Hace 30 años me preguntaba: Si Cuba es tan infernal como dicen, ¿por qué Estados Unidos prohíbe a sus ciudadanos ir a verla? ¿No sería mejor dejarlos ir, para que vean por sí mismos y se desencanten?

Hoy me lo sigo preguntando, pero con otra urgencia: ¿Cuántos cubanos más tienen que irse, hundirse o suicidarse –literal o simbólicamente– para que el mundo despierte? ¿Cuántos muertos más hacen falta para reconocer que lo que ocurre en Cuba es una forma de genocidio lento?

Hace 10 años me juré no caer en el reduccionismo de llamar a Cuba “infierno”, porque nunca la confundí con el Paraíso. Pero a estas alturas es difícil mantener la promesa y no ver en su seno algo infernal: el hambre disfrazada de épica, la vigilancia maquillada de unidad, la burocracia pintada de resistencia, la corrupción erigida como única forma de sobrevivir, la prostitución del carácter galopando por todos los espacios.

La revolución fue secuestrada y aniquilada por sus propios hijos. No hablo del sueño de Fidel Castro, sino del de tantos cubanos que creyeron honestamente en un futuro mejor bajo esa maquinaria que decía ser distinta… ¿Distinta de qué? La historia puso todo en su justo lugar.

Aquella revolución “de los humildes, por los humildes y para los humildes” terminó convertida en ritual mediocre, en teatro de consignas, en jaula mental. Mientras sus herederos gestionan privilegios, el pueblo sobrevive entre apagones, desaliento, miedo y simulación. El silencio es castigo si no viene con aplausos.

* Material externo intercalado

(* ===== verification/Users.v ===== *)
(** * Users: the users table, its mapper and the user service

    Models [src/src/datasource/model/user_entity.py],
    [src/src/datasource/mapper/user_mapper.py],
    [src/src/datasource/repository/user_repository.py] and
    [src/src/domain/service/user_service.py].

    The users table is the list of its rows in insertion order; a
    query [.filter(...).first()] is the first matching row.  The
    SHA-256 digest of [_hash_password] is a function [hash] taken as a
    section variable: the proofs use only that it is a function, and,
    where stated, that it has no collision on the passwords compared. *)

From Stdlib Require Import ZArith String Lia.
From stdpp Require Import base list option decidable.
From S2P Require Import Prelude Game.

(** ** Data *)

(** [domain/model/users.py]: [User(user_id, login, password)], the
    password being the stored digest. *)
Record User := mkUser {
  user_id : uuid;
  login : string;
  password : string
}.

(** [UserEntity]: the row of table [users]. *)
Record UserEntity := mkUserEntity {
  ue_user_id : uuid;
  ue_login : string;
  ue_password : string
}.

(** [SignUpRequest(login, password)] of the sign-up form. *)
Record SignUpRequest := mkSignUpRequest {
  su_login : string;
  su_password : string
}.

Module UserMapper.
Definition to_domain (entity : UserEntity) : User :=
  mkUser (ue_user_id entity) (ue_login entity) (ue_password entity).

Definition to_entity (user : User) : UserEntity :=
  mkUserEntity (user_id user) (login user) (password user).
End UserMapper.

(** ** The repository *)

Abbreviation user_table := (list UserEntity).

(** [session.add(user); session.commit(); return user]: a new row. *)
Definition repo_save (user : UserEntity) (t : user_table) : UserEntity * user_table :=
  (user, t ++ [user]).

(** [query(UserEntity).filter(UserEntity.login == login).first()]. *)
Definition repo_find_by_login (lg : string) (t : user_table) : option UserEntity :=
  List.find (fun e => String.eqb (ue_login e) lg) t.

(** [query(UserEntity).filter(UserEntity.user_id == user_id).first()]. *)
Definition repo_find_by_id (uid : uuid) (t : user_table) : option UserEntity :=
  List.find (fun e => (ue_user_id e =? uid)%N) t.

(** ** The user service *)

(** [create_user] raises [ValueError] when the login is taken. *)
Inductive UserError := LoginAlreadyExists (lg : string).

Section UserService.
(** [hashlib.sha256(password.encode("utf-8")).hexdigest()]. *)
Variable hash : string -> string.

(** [create_user] (lines 16-31); [new_id] is the [uuid4()] default of
    the [user_id] column, drawn when the row is flushed. *)
Definition create_user (new_id : uuid) (req : SignUpRequest)
    : stE user_table UserError User :=
  fun t =>
    match repo_find_by_login (su_login req) t with
    | Some _ => (inl (LoginAlreadyExists (su_login req)), t)
    | None =>
        let user_entity := mkUserEntity new_id (su_login req) (hash (su_password req)) in
        let '(saved_entity, t') := repo_save user_entity t in
        (inr (UserMapper.to_domain saved_entity), t')
    end.

(** [find_by_login] and [find_by_id] (lines 33-39). *)
Definition find_by_login (lg : string) (t : user_table) : option User :=
  UserMapper.to_domain <$> repo_find_by_login lg t.

Definition find_by_id (uid : uuid) (t : user_table) : option User :=
  UserMapper.to_domain <$> repo_find_by_id uid t.

(** [verify_password] (lines 41-43). *)
Definition verify_password (user : User) (pw : string) : bool :=
  String.eqb (password user) (hash pw).
End UserService.

(** ** Properties of the users table *)

Lemma string_eqb_iff a b : String.eqb a b = true <-> a = b.
Proof. apply String.eqb_eq. Qed.

Lemma N_eqb_iff a b : (a =? b)%N = true <-> a = b.
Proof. apply N.eqb_eq. Qed.

Lemma repo_find_by_login_None lg t :
  repo_find_by_login lg t = None <-> forall e, In e t -> ue_login e <> lg.
Proof. exact (find_key_None ue_login String.eqb string_eqb_iff t lg). Qed.

Lemma repo_find_by_id_None uid t :
  repo_find_by_id uid t = None <-> forall e, In e t -> ue_user_id e <> uid.
Proof. exact (find_key_None ue_user_id N.eqb N_eqb_iff t uid). Qed.

Lemma repo_find_by_login_Some lg t e :
  repo_find_by_login lg t = Some e -> In e t /\ ue_login e = lg.
Proof. exact (find_key_Some ue_login String.eqb string_eqb_iff t lg e). Qed.

Lemma repo_find_by_id_Some uid t e :
  repo_find_by_id uid t = Some e -> In e t /\ ue_user_id e = uid.
Proof. exact (find_key_Some ue_user_id N.eqb N_eqb_iff t uid e). Qed.

Section UserServiceFacts.
Variable hash : string -> string.

(** The row [create_user] adds. *)
Definition new_row (new_id : uuid) (req : SignUpRequest) : UserEntity :=
  mkUserEntity new_id (su_login req) (hash (su_password req)).

Lemma create_user_taken new_id req t e :
  repo_find_by_login (su_login req) t = Some e ->
  create_user hash new_id req t = (inl (LoginAlreadyExists (su_login req)), t).
Proof. intros H. unfold create_user. by rewrite H. Qed.

Lemma create_user_fresh new_id req t :
  repo_find_by_login (su_login req) t = None ->
  create_user hash new_id req t =
  (inr (UserMapper.to_domain (new_row new_id req)), t ++ [new_row new_id req]).
Proof. intros H. unfold create_user. by rewrite H. Qed.

Lemma create_user_inr new_id req t u t' :
  create_user hash new_id req t = (inr u, t') ->
  repo_find_by_login (su_login req) t = None /\
  u = UserMapper.to_domain (new_row new_id req) /\ t' = t ++ [new_row new_id req].
Proof.
  destruct (repo_find_by_login (su_login req) t) as [e|] eqn:E.
  - by rewrite (create_user_taken _ _ _ e E).
  - rewrite (create_user_fresh _ _ _ E). by intros [= <- <-].
Qed.

(** The tables the application builds: sign-ups that succeed, each
    with a fresh [uuid4()]. *)
Inductive users_reachable : user_table -> Prop :=
  | users_empty : users_reachable []
  | users_sign_up t new_id req u t' :
      users_reachable t -> repo_find_by_id new_id t = None ->
      create_user hash new_id req t = (inr u, t') -> users_reachable t'.

Definition users_inv (t : user_table) : Prop :=
  List.NoDup (map ue_login t) /\ List.NoDup (map ue_user_id t).

Lemma reachable_users_inv t : users_reachable t -> users_inv t.
Proof.
  induction 1 as [|t new_id req u t' _ [Hl Hi] Hid Hc]; [split; constructor|].
  apply create_user_inr in Hc as (Hlg & _ & ->).
  rewrite repo_find_by_login_None in Hlg. rewrite repo_find_by_id_None in Hid.
  split; apply NoDup_map_snoc; auto.
Qed.

(** A registered user is the one [find_by_login] finds. *)
Lemma reachable_find_by_login t e :
  users_reachable t -> In e t -> repo_find_by_login (ue_login e) t = Some e.
Proof.
  intros Hr Hin. destruct (reachable_users_inv t Hr) as [Hl _].
  exact (find_key_In ue_login String.eqb string_eqb_iff t e Hl Hin).
Qed.

Lemma reachable_find_by_id t e :
  users_reachable t -> In e t -> repo_find_by_id (ue_user_id e) t = Some e.
Proof.
  intros Hr Hin. destruct (reachable_users_inv t Hr) as [_ Hi].
  exact (find_key_In ue_user_id N.eqb N_eqb_iff t e Hi Hin).
Qed.

(** C19: in every table built by sign-ups, no two users share a login and
    no two share an id: [create_user] refuses a taken login. *)
Theorem users_reachable_inv t : users_reachable t -> users_inv t.
Proof. apply reachable_users_inv. Qed.
End UserServiceFacts.

(** ** Two sign-ups at once

    [create_user] makes two round trips to the database: the
    [find_by_login] query, then the insert of [save].  Requests are
    served concurrently against the shared table, and the [users] table
    has no unique constraint on [login] (user_entity.py line 11), so
    the check and the insert of two requests may interleave.  A request
    is a thread at one of three points; a schedule lists the threads
    that take a step, in order. *)

Section Concurrent.
Variable hash : string -> string.

Inductive SignUpThread :=
  | Pending (new_id : uuid) (req : SignUpRequest)
  | Checked (new_id : uuid) (req : SignUpRequest) (taken : bool)
  | Finished (ok : bool).

(** One round trip of a request. *)
Definition thread_step (th : SignUpThread) (t : user_table) : SignUpThread * user_table :=
  match th with
  | Pending new_id req =>
      (Checked new_id req (bool_decide (is_Some (repo_find_by_login (su_login req) t))), t)
  | Checked new_id req taken =>
      if taken then (Finished false, t) else (Finished true, t ++ [new_row hash new_id req])
  | Finished ok => (Finished ok, t)
  end.

(** Run a schedule: each entry is the index of the thread that steps. *)
Definition run_schedule (sched : list nat) (ths : list SignUpThread) (t : user_table)
    : list SignUpThread * user_table :=
  fold_left (fun '(ths, t) i =>
               match ths !! i with
               | Some th => let '(th', t') := thread_step th t in (<[i := th']> ths, t')
               | None => (ths, t)
               end) sched (ths, t).


(** C23: the check-then-insert of [create_user] is not atomic.  Two
    requests for the same free login whose checks both run before
    either insert both succeed, and the table then holds two users with
    that login, which breaks the uniqueness of logins. *)
Theorem sign_up_race t id1 id2 req1 req2 :
  su_login req1 = su_login req2 -> repo_find_by_login (su_login req1) t = None ->
  run_schedule [0; 1; 0; 1]%nat [Pending id1 req1; Pending id2 req2] t =
    ([Finished true; Finished true], t ++ [new_row hash id1 req1] ++ [new_row hash id2 req2]) /\
  ~ List.NoDup (map ue_login (t ++ [new_row hash id1 req1] ++ [new_row hash id2 req2])).
Proof.
  intros Heq Hfree. split.
  - unfold run_schedule. simpl. rewrite Hfree, <- Heq, Hfree. simpl.
    by rewrite <- app_assoc.
  - rewrite map_app. intros Hnd. apply NoDup_app_remove_l in Hnd.
    simpl in Hnd. rewrite Heq in Hnd. apply NoDup_cons_iff in Hnd as [Hn _]. apply Hn. by left.
Qed.
End Concurrent.

(** ** Witnesses: two sign-ups *)

Definition demo_hash (pw : string) : string := ("sha256:" ++ pw)%string.
Definition alice : SignUpRequest := mkSignUpRequest "alice" "secret".
Definition bob : SignUpRequest := mkSignUpRequest "bob" "hunter2".
Definition demo_users : user_table := [new_row demo_hash 1 alice; new_row demo_hash 2 bob].

Lemma demo_users_reachable : users_reachable demo_hash demo_users.
Proof.
  eapply (users_sign_up _ [new_row demo_hash 1 alice] 2 bob); [|reflexivity|reflexivity].
  eapply (users_sign_up _ [] 1 alice); [constructor|reflexivity|reflexivity].
Qed.

Lemma users_reachable_inv_witness :
  users_reachable demo_hash demo_users /\ users_inv demo_users.
Proof.
  split; [exact demo_users_reachable|exact (users_reachable_inv demo_hash demo_users demo_users_reachable)].
Defined.

(** Alice signs up twice at once, from two browsers. *)
Lemma sign_up_race_witness :
  su_login alice = su_login (mkSignUpRequest "alice" "other") /\
  repo_find_by_login (su_login alice) [] = None /\
  run_schedule demo_hash [0; 1; 0; 1]%nat [Pending 1 alice; Pending 2 (mkSignUpRequest "alice" "other")] []
    = ([Finished true; Finished true],
       [] ++ [new_row demo_hash 1 alice] ++ [new_row demo_hash 2 (mkSignUpRequest "alice" "other")]) /\
  ~ List.NoDup (map ue_login ([] ++ [new_row demo_hash 1 alice] ++
                               [new_row demo_hash 2 (mkSignUpRequest "alice" "other")])).
Proof.
  assert (H1 : su_login alice = su_login (mkSignUpRequest "alice" "other")) by reflexivity.
  assert (H2 : repo_find_by_login (su_login alice) [] = None) by reflexivity.
  split; [exact H1|]. split; [exact H2|].
  exact (sign_up_race demo_hash [] 1 2 alice (mkSignUpRequest "alice" "other") H1 H2).
Defined.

Muchos de los que ayer adoraban sin cuestionar, hoy desprecian sin matices. Otros cambiaron de ídolos, pero no de dogma.

Antes adoraban al líder y su épica, hoy se buscaron otro y lo ovacionan con igual fervor, pero el alma dogmática sigue intacta. Y así, entre extremos, seguimos perdiendo lo esencial: sin crítica sana, pura, constructiva, ni unidad, no hay evolución. Sin disidencia no hay libertad, sin verdad no hay justicia.

La Copa Mundial de la Indignidad sigue en marcha. La dictadura cubana compite en ella por ver si se arrastra más, aunque con discurso antimperialista y guayabera. Ya no le importa tanto con quién negociar, como sacar tajadas para beneficio… de pocos, mientras reprime con la misma -o peor- saña que antes denunciaba.

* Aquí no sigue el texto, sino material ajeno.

(** * Data quality validation of the portfolio site

    A shallow embedding of the data quality validator
    ([lib/dataQualityValidator.ts]: [entityIdSchema], [validateDataQuality],
    [deduplicateData], [optimizeData]) and of the quality check of the admin
    hook ([hooks/useAdminData]: [runQualityCheck] and the quality score of
    [stats]), with the properties the specification states about them.

    Conventions of the embedding:
    - a JavaScript string is a [string]; string equality ([===], [Set.has],
      [Map.get]) is equality of the character sequences;
    - a [number] that the code only uses as a counter is a [Z];
    - a [Set<string>] is a [gset string]; a [Map<string, number>], whose
      iteration order the code observes through [forEach], is an association
      list in insertion order;
    - the [report] object that the closures of [validateDataQuality] mutate
      is threaded explicitly, and [Array.prototype.forEach] is a left fold
      of the callback over the array. *)

From Stdlib Require Import ZArith Ascii String DecimalString.
From stdpp Require Import base decidable option list sets gmap strings sorting.

#[local] Open Scope Z_scope.

(** ** Data model (the types inferred from the Zod schemas) *)

Inductive CompanyType :=
  | MainPartner | TechnologyPartner | SolutionProvider | Category | InvalidEntry.

Inductive CompanyStatus := CompanyActive | CompanyInactive | CompanyMentioned.

Inductive ModuleCategory := CoreModule | BusinessModule | IntegrationModule.

Inductive ProjectStatus := Completed | Planned | InProgress | OnHold.

Inductive IntegrationStatus :=
  | IntegrationActive | IntegrationPlanned | IntegrationDeprecated.

Inductive ValidationStatus := Passed | Failed | Pending.

#[global] Instance CompanyStatus_eq_dec : EqDecision CompanyStatus.
Proof. solve_decision. Defined.

Record Company := {
  company_id : string;
  company_name : string;
  company_type : CompanyType;
  company_status : CompanyStatus;
}.

Record Technology := {
  tech_id : string;
  tech_name : string;
  tech_category : string;
  tech_subcategory : option string;
}.

Record ModuleEntity := {
  module_id : string;
  module_name : string;
  module_type : string;
  module_category : ModuleCategory;
  module_platform : option string;
}.

Record DataProject := {
  project_id : string;
  project_name : string;
  project_status : ProjectStatus;
  project_description : string;
  project_partners : list string;
  project_technologies : list string;
  project_platforms : list string;
  project_modules : list string;
  project_deliverables : list string;
}.

Record Integration := {
  integration_id : string;
  integration_source : string;
  integration_target : string;
  integration_type : string;
  integration_status : IntegrationStatus;
  integration_projects : list string;
}.

Record ProjectMetadata := {
  meta_name : string;
  meta_version : string;
  meta_lastUpdated : string;
  meta_description : string;
}.

Record Entities := {
  companies : list Company;
  technologies : list Technology;
  modules : list ModuleEntity;
}.

Record Relationships := {
  companyTechnologies : list (string * list string);
  projectModules : list (string * list string);
  technologyDependencies : list (string * list string);
}.

Record DataQualityInfo := {
  validationRules : list (string * string);
  lastValidated : string;
  validationStatus : ValidationStatus;
}.

Record PortfolioData := {
  projectMetadata : ProjectMetadata;
  entities : Entities;
  projects : list DataProject;
  integrations : list Integration;
  relationships : Relationships;
  dataQuality : option DataQualityInfo;
}.

(** The bound [T extends { id: string }] of the generic helpers. *)
Class HasId (T : Type) := entity_id : T → string.
(** One call of the Reconciler makes at most one ledger write, for its own
    height. *)
Lemma write_heights_checkAndSubmitEndorsement env t a h hash w :
  exists l,
    write_heights (trace (final (exec env t (checkAndSubmitEndorsement a h hash) w)))
    = (write_heights (trace w) ++ l)%list
    /\ (l = [] \/ l = [h]).
Proof.
  rewrite exec_checkAndSubmitEndorsement. cbn zeta.
  assert (Hw : forall r,
             write_heights (trace (submit_world a h hash r
                              (call_world (GetEndorsementByBlockId h hash) w)))
             = (write_heights (trace w) ++ [h])%list).
  { intro r. unfold submit_world, call_world; cbn [trace].
    rewrite !write_heights_app. unfold write_heights at 2 3 4.
    rewrite writes_submit_log. cbn. rewrite app_nil_r. reflexivity. }
  assert (Hr : write_heights (trace (call_world (GetEndorsementByBlockId h hash) w))
               = (write_heights (trace w) ++ [])%list).
  { unfold call_world; cbn [trace]. rewrite write_heights_app. reflexivity. }
  destruct (env t (GetEndorsementByBlockId h hash)) as [[r|]|e];
    [destruct (pending r a)| |]; unfold final; cbn [fst snd trace].
  - exists [h]. rewrite Hw. auto.
  - exists []. rewrite Hr. auto.
  - exists [h]. rewrite Hw. auto.
  - exists []. rewrite Hr. auto.
Qed.

Lemma write_heights_scan_loop env a tip fuel :
  forall t i w,
    exists hs,
      write_heights (trace (final (exec env t (scan_loop fuel a tip i) w)))
      = (write_heights (trace w) ++ hs)%list
      /\ StronglySorted Z.lt hs
      /\ Forall (fun h => i <= h) hs.
Proof.
  induction fuel as [|fuel IH]; intros t i w.
  - exists []. rewrite app_nil_r. repeat split; constructor.
  - rewrite exec_scan_loop_S. destruct (Z.leb_spec i tip) as [Hle|Hgt].
    + destruct (env t (GetBlockHash i)) as [bh|e].
      * destruct (write_heights_checkAndSubmitEndorsement env (S t) a i (result bh)
                    (log_world Info (CheckEndorsement i tip)
                               (call_world (GetBlockHash i) w)))
          as [l [Hl Hcase]].
        assert (Hpre : write_heights
                         (trace (log_world Info (CheckEndorsement i tip)
                                           (call_world (GetBlockHash i) w)))
                       = write_heights (trace w)).
        { unfold log_world, call_world; cbn [trace].
          rewrite !write_heights_app. cbn. rewrite !app_nil_r. reflexivity. }
        rewrite Hpre in Hl.
        destruct (exec env (S t) (checkAndSubmitEndorsement a i (result bh)) _)
          as [[[u|e] w2] t2]; unfold final in Hl; cbn [fst snd] in Hl.
        -- destruct (IH t2 (i + 1) w2) as [hs [Hhs [Hsorted Hlow]]].
           exists (l ++ hs)%list. split; [rewrite Hhs, Hl, app_assoc; reflexivity|].
           destruct Hcase as [-> | ->]; cbn [app].
           ++ split; [exact Hsorted|].
              eapply Forall_impl; [|exact Hlow]. cbn. intros; lia.
           ++ split.
              ** constructor; [exact Hsorted|].
                 eapply Forall_impl; [|exact Hlow]. cbn. intros; lia.
              ** constructor; [lia|].
                 eapply Forall_impl; [|exact Hlow]. cbn. intros; lia.
        -- exists l. unfold final; cbn [fst snd]. split; [exact Hl|].
           destruct Hcase as [-> | ->]; repeat constructor. lia.
      * exists []. unfold final, call_world; cbn [fst snd trace].
        rewrite write_heights_app. cbn. repeat split; constructor.
    + exists []. rewrite app_nil_r. repeat split; constructor.
Qed.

Cambió el amo, no la sumisión. Ya ni contenta el recuerdo de algunos gestos dignos, ni del avance en ciertas esferas. No nos engañemos: la dignidad no puede ser guion estatal, no se decreta, no se impone, no se encarcela a quien la defiende desde otra voz.

Durante más de 60 años, la revolución cubana hizo menos de lo que prometió… y muchísimo menos de lo que ocultó. Nos vendieron epopeya y nos entregaron un feudo. El sacrificio colectivo se convirtió en capital político de una partida de pícaros arribistas y ahora, mientras todo se desmorona -económica, moral y espiritualmente-, se exige más obediencia, silencio, complicidad.

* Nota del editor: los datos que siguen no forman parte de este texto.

Lemma init_accepts_trailing_bytes_witness :
  snd (init true (encode_bundle entries_A ++ [xff; xff; xff]) globals0) = None.
Proof.
  assert (He : encodable entries_A)
    by (split; [cbn; lia | repeat constructor; cbn; lia]).
  rewrite (init_accepts_trailing_bytes entries_A [xff; xff; xff] globals0 He
             ltac:(discriminate)).
  reflexivity.
Defined.

(** ** The hook on a loaded store *)

Section LoadedStore.
Context {tls : mbedtls}.

Lemma crtVerifyCallback_verdict g crt depth flags ret fl calls :
  crtVerifyCallback g crt depth flags = Ok (ret, fl, calls) ->
  (ret = 0 \/ ret = MBEDTLS_ERR_X509_FATAL_ERROR) /\
  (fl = flags \/ (fl = 0 /\ ret = 0)).
Proof.
  unfold crtVerifyCallback.
  destruct (negb _); [intros [= <- <- _]; auto |].
  destruct (crts (s_crt_bundle g)) as [table |]; [| intros [= <- <- _]; auto].
  destruct (find_crt g table crt) as [[[found middle] nl] |]; [| discriminate].
  cbn [bind]. destruct found.
  - destruct (found_key g table middle nl) as [key |]; [| discriminate].
    cbn [bind]. destruct (crtCheckCertificate crt key) as [r c].
    destruct (r =? 0); intros [= <- <- _]; auto.
  - cbn [bind]. destruct (_ =? 0); intros [= <- <- _]; auto.
Qed.

(** X9. After an accepted load, from whatever store, the hook always
    returns: its reads stay inside the bundle, and inside the issuer's
    memory as long as that memory is at least as long as every stored name.
    What it returns is 0 or the fatal error, and the flags are left as they
    were or, together with a return of 0, cleared. *)
Theorem hook_returns_on_loaded_store (calloc_ok : bool) (x : list byte)
    (g0 g : globals) (child : mbedtls_x509_crt) (depth flags : Z) :
  init calloc_ok x g0 = (g, None) ->
  (forall table m name,
     crts (s_crt_bundle g) = Some table ->
     entry_name g table m = Ok name ->
     (length name <= length (p (issuer_raw child)))%nat) ->
  exists ret fl calls,
    crtVerifyCallback g child depth flags = Ok (ret, fl, calls) /\
    (ret = 0 \/ ret = MBEDTLS_ERR_X509_FATAL_ERROR) /\
    (fl = flags \/ (fl = 0 /\ ret = 0)).
Proof.
  intros Hinit Hmem.
  destruct (crtVerifyCallback_defined _ _ _ _ child depth flags Hinit Hmem)
    as (ret & fl & calls & E).
  exists ret, fl, calls. split; [exact E |].
  eapply crtVerifyCallback_verdict, E.
Qed.

End LoadedStore.

Lemma hook_returns_on_loaded_store_witness :
  exists ret fl calls,
    @crtVerifyCallback toy_mbedtls loaded_A crt_by_Z 0 8 = Ok (ret, fl, calls) /\
    (ret = 0 \/ ret = -0x3000) /\ (fl = 8 \/ (fl = 0 /\ ret = 0)).
Proof.
  apply (@hook_returns_on_loaded_store toy_mbedtls true bundle_A globals0
           loaded_A crt_by_Z 0 8 eq_refl).
  intros table m name [= <-] H. unfold entry_name, table_at in H.
  destruct (m <? 0); [discriminate H |].
  destruct (Z.to_nat m) as [| k].
  - vm_compute in H. injection H as <-. cbn. lia.
  - destruct k; discriminate H.
Defined.

(** ** What the search can and cannot find *)

Lemma search_loop_sound g table child fuel :
  forall start end_ middle name_len m nl,
    0 <= start ->
    (start <= end_ -> start <= middle <= end_) ->
    search_loop g table child fuel start end_ middle name_len
    = Ok (true, m, nl) ->
    start <= m <= end_ /\ compare_candidate g table child m = Ok (nl, 0).
Proof.
  induction fuel as [| fuel IH];
    intros start end_ middle name_len m nl H0 Hm;
    cbn [search_loop]; destruct (Z.leb_spec start end_) as [Hle | Hgt];
    try discriminate.
  specialize (Hm Hle).
  destruct (compare_candidate g table child middle) as [[nl' c] |] eqn:E;
    [| discriminate].
  cbn [bind]. destruct (Z.eqb_spec c 0) as [-> | Hc].
  { intros [= <- <-]. auto. }
  destruct (c <? 0); intros Hs.
  - apply IH in Hs; [| lia | intros; apply quot_mid; lia].
    destruct Hs. split; [lia | assumption].
  - apply IH in Hs; [| lia | intros; apply quot_mid; lia].
    destruct Hs. split; [lia | assumption].
Qed.

(** X10. A match is always a real one, sorted bundle or not: when the
    search on a loaded store reports an entry, that slot is one of the
    [num_certs] slots, the length it reports is the length of the name
    stored there, that name is a prefix of the issuer's memory, and the
    key of that slot lies inside the bundle. *)
Theorem find_crt_sound (calloc_ok : bool) (x : list byte) (g0 g : globals)
    (table : list Z) (child : mbedtls_x509_crt) (m nl : Z) :
  init calloc_ok x g0 = (g, None) ->
  crts (s_crt_bundle g) = Some table ->
  find_crt g table child = Ok (true, m, nl) ->
  0 <= m < num_certs (s_crt_bundle g) /\
  exists name key,
    entry_name g table m = Ok name /\
    nl = Z.of_nat (length name) /\
    is_prefix name (p (issuer_raw child)) /\
    found_key g table m nl = Ok key.
Proof.
  intros Hinit Hcrts Hfind. unfold find_crt in Hfind.
  apply search_loop_sound in Hfind; [| lia |].
  2: { intros. rewrite Z.sub_0_r. apply (quot_mid 0); lia. }
  destruct Hfind as [Hm Hc]. split; [lia |].
  destruct (loaded_entry_defined _ _ _ _ table m Hinit Hcrts ltac:(lia))
    as (name & key & Hn & Hk & _).
  exists name, key. pose proof Hn as Hn0.
  unfold compare_candidate in Hc. unfold entry_name in Hn.
  destruct (table_at table m) as [q |]; [| discriminate].
  cbn [bind] in *.
  destruct (load_be16 (bundleBytes g) q) as [nl' |]; [| discriminate].
  cbn [bind] in *.
  destruct (slice_inv _ _ _ _ Hn) as (Hlen & t & Hmem). rewrite Hmem in Hc.
  destruct (memcmp (p (issuer_raw child)) (name ++ t) (Z.to_nat nl'))
    as [c |] eqn:Ecmp; [| discriminate].
  cbn [bind] in Hc. injection Hc as <- ->.
  rewrite <- Hlen, Nat2Z.id in Ecmp. apply memcmp_zero_prefix in Ecmp.
  rewrite Hlen in Hk. repeat split; try assumption. now symmetry.
Qed.

Lemma find_crt_sound_witness :
  0 <= 0 < num_certs (s_crt_bundle loaded_A) /\
  exists name key,
    entry_name loaded_A [2] 0 = Ok name /\
    1 = Z.of_nat (length name) /\
    is_prefix name (p (issuer_raw crt_by_AB)) /\
    found_key loaded_A [2] 0 1 = Ok key.
Proof.
  apply (find_crt_sound true bundle_A globals0 loaded_A [2] crt_by_AB 0 1);
    reflexivity.
Defined.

Pero yo no voy a callar, porque amar a Cuba –de verdad– exige nombrar lo que duele, exige denunciar la roboilusión que se vendió como redención y terminó siendo celda.

No hay amor más cobarde que el que exige aplauso y castiga la verdad.

Y no hay mayor herejía que seguir creyendo que los cubanos estamos condenados a la humillación histórica en nombre de una revolución que ya no es.

La historia no se cambia con consignas, se cambia con justicia.